Is security in your top 3 - 5 initiatives and concerns for your business as you enter 2017?
If not, it should be - especially if you are in the Healthcare industry. As we continually point out here on our blog, the state of IT Security, and more importantly attention and awareness towards IT security, in healthcare continues to be abysmal. The majority of folks continue to ignore the issues, or simply don't think they are as important in the grand scheme of all that it is important in their business. At the same time there are many who get that this is an issue, but simply don't know what to do or how to do anything about the problem.
Ransomware and malware attacks rank as the top cybersecurity concerns for hospital IT and security executives who responded to a survey jointly unveiled Thursday by the College of Healthcare Information Management Executives (CHIME) and the Association for Executives in Healthcare Information Security (AEHIS). Results here.In particular, survey respondents (.pdf) indicate they worry most about data exposure, but said that poor authentication was the most common vulnerability. Malware and ransomware were listed as the most common exploits, by the 190 CHIME and AEHIS members who participated in the survey.
This particular statement rings true to us as we deal with clients in the healthcare industry:
Most executives said that because security is not looked at as a patient care or quality of care issue, business strategy did not drive security strategy.

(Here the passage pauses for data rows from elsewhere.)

(** A schedule, with the labels of its steps, latest first. *)
Fixpoint exec_all (acts : list action) (tr : list label) (s : state) : option (list label * state) :=
  match acts with
  | [] => Some (tr, s)
  | a :: acts => '(l, s) ← exec a s; exec_all acts (l :: tr) s
  end.

Lemma sf_exec_step now a sf sf' : (∀ T b k a, answers T b k a) → sf_exec now a sf = Some sf' →
  ∃ l, Singleflight.step l sf sf' ∧ sf_allowed now l.
Proof.
  intros Hall. destruct a; cbn [sf_exec]; intros E; try done; destruct (threads sf !! t) as [[]|] eqn:Ht; try done.
  - destruct (calls sf !! key) eqn:Ek, (store sf !! c) eqn:Ec; try done. simplify_eq.
    exists LTau. split; [by eapply step_lead|done].
  - destruct (calls sf !! key) eqn:Ek; [|done]. cbn in E. simplify_eq.
    exists LTau. split; [by eapply step_join|done].
  - destruct (decide (ans_bucket a = b)) as [<-|]; [|done]. simplify_eq.
    exists (LFetched (ans_bucket a) key (a, now)). split; [by eapply step_fetched|by auto].
  - simplify_eq. exists LTau. split; [by eapply step_delete|done].
  - destruct (store sf !! c) as [[k [[b' r]|]]|] eqn:Ec; try done. simplify_eq.
    exists LTau. split; [by eapply step_wake|done].
Qed.

Lemma exec_step a s l s' : (∀ T b k a, answers T b k a) → exec a s = Some (l, s') → step l s s'.
Proof.
  intros Hall. destruct a; cbn [exec]; intros E;
    try (destruct (sf_exec _ _ _) eqn:Hsf; [|done]; cbn in E; simplify_eq;
         destruct (sf_exec_step _ _ _ _ Hall Hsf) as (l & ? & ?); by econstructor);
    repeat case_match; simplify_eq; try (by econstructor).
  - econstructor. by apply Z.leb_le.
  - destruct (look _ _ _) as [[[p st] l0]|] eqn:El; [|done]. cbn in E. simplify_eq. by econstructor.
  - destruct (put _ _ _) eqn:Ep; [|done]. cbn in E. simplify_eq. by econstructor.
Qed.

Lemma exec_all_run acts : ∀ tr s tr' s', (∀ T b k a, answers T b k a) → run tr s →
  exec_all acts tr s = Some (tr', s') → run tr' s'.
Proof.
  induction acts as [|a acts IH]; intros tr s tr' s' Hall Hrun E; cbn [exec_all] in E; [by simplify_eq|].
  destruct (exec a s) as [[l s1]|] eqn:Ea; [|done]. cbn in E.
  eapply IH; [done| |exact E]. eapply run_step; [exact Hrun|by eapply exec_step].
Qed.
End run.

(** [New] accepts usable configurations only. *)
Lemma New_usable {W} (w : W) cfg c : New w cfg = Some c → usable (ch_cfg c).
Proof.
  unfold New. destruct (_ || _) eqn:E; [done|]. intros [= <-]. bool_hyps. cbn.
  destruct (NegTTL cfg <=? 0)%Z eqn:En; bool_hyps; split; cbn; try lia.
  by apply Z.quot_pos; lia.
Qed.

(** ** Schedules of a cache of two entries per bucket *)
Definition cfg_ex : Config := {| Size := 2; TTL := 60; NegTTL := 30; StaleTTL := 30 |}%Z.
Definition anything (_ : Time) (_ : Bucket) (_ : string) (_ : answer) : Prop := True.
Definition schedule (acts : list action) : list label * state :=
  default ([], init cfg_ex 0%Z) (exec_all cfg_ex acts [] (init cfg_ex 0%Z)).

Lemma schedule_run acts : is_Some (exec_all cfg_ex acts [] (init cfg_ex 0%Z)) →
  run cfg_ex anything (schedule acts).1 (schedule acts).2.
Proof.
  intros [[tr s] E]. unfold schedule. rewrite E. eapply exec_all_run; [done|by constructor|exact E].
Qed.

(** A lookup that misses and is alone. *)
Definition miss (t c : nat) (b : Bucket) (key : string) (a : answer) : list action :=
  [DoCall t b key; DoNow t; DoLook t 100; DoLead t c; DoFetched t a; DoDelete t; DoLoaded t].
Definition store_it (t : nat) : list action := [DoExpiry t; DoPut t].
(** A lookup that finds an entry, and the goroutine of the refresh it may start. *)
Definition hit (t t' : nat) (b : Bucket) (key : string) : list action :=
  [DoCall t b key; DoNow t; DoLook t t'].

Definition no_domain : answer := ADomain (failed ErrNotFound).
Definition no_nameserver : answer := ANameserver (failed ErrNotFound).

(** A name that is looked up as a domain and as a nameserver, twice each, the second time
    within the stale window: the two refreshes meet in [sf.do], and the one that waits
    panics on the type of the answer, in a goroutine of its own, which ends the process. *)
Example refresh_crash_ex :
  let acts := miss 0 0 BDomains "ns1.example" no_domain ++ store_it 0 ++
    miss 1 1 BNameserver "ns1.example" no_nameserver ++ store_it 1 ++ [DoTick 40%Z] ++
    hit 2 3 BDomains "ns1.example" ++ hit 4 5 BNameserver "ns1.example" ++
    [DoLead 3 2; DoJoin 5; DoFetched 3 no_domain; DoWake 5; DoLoaded 5] in
  run cfg_ex anything (schedule acts).1 (schedule acts).2 ∧
  st_gor (schedule acts).2 !! 5%nat =
    Some (Crashed {| cl_bucket := BNameserver; cl_key := "ns1.example"; cl_start := 40%Z; cl_refresh := true |}).
Proof. cbv zeta. split; [apply schedule_run; vm_compute; eauto|vm_compute; reflexivity]. Qed.

(** A goroutine that is slow to store an answer overwrites a newer one: the lookup at 70 gets
    the answer of 0, although the provider's answer of 50 was in the cache for another 40. *)
Example late_put_ex (d : Domain) :
  let acts := miss 0 0 BDomains "a.example" no_domain ++ [DoTick 50%Z] ++
    miss 1 1 BDomains "a.example" (ADomain (found d)) ++ store_it 1 ++ store_it 0 ++ [DoTick 70%Z] ++
    hit 2 3 BDomains "a.example" in
  run cfg_ex anything (schedule acts).1 (schedule acts).2 ∧
  st_gor (schedule acts).2 !! 2%nat =
    Some (Done {| cl_bucket := BDomains; cl_key := "a.example"; cl_start := 70%Z; cl_refresh := false |}
            (no_domain, 0%Z)).
Proof. cbv zeta. split; [apply schedule_run; vm_compute; eauto|vm_compute; reflexivity]. Qed.

(** ** Witnesses *)
Definition two_lookups : list action :=
  miss 0 0 BDomains "a.example" no_domain ++ [DoTick 2%Z] ++ store_it 0 ++ hit 1 2 BDomains "a.example".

Remember, you cannot take a rifle shot approach! Security is an integrated component of IT strategy which should be aligned with business strategy. If there is no awareness and integration, then you have islands with no bridges. This means there is no interconnectedness, no speed at which decisions and responses can be made because the critical linkages are missing. When considering IT security, consider IT alignment with your business strategy. If you have no strategy, then at least begin to create alignment with the executive team and/or board room so that IT is not acting independently. When you have an incident, and when data is breached, rest assured the entities who investigate, the entities who prosecute and the entities who are affected will care deeply that you didn't care enough at the highest levels of the organization to take the measures needed to protect you organization, and their data.
Let's get serious about this!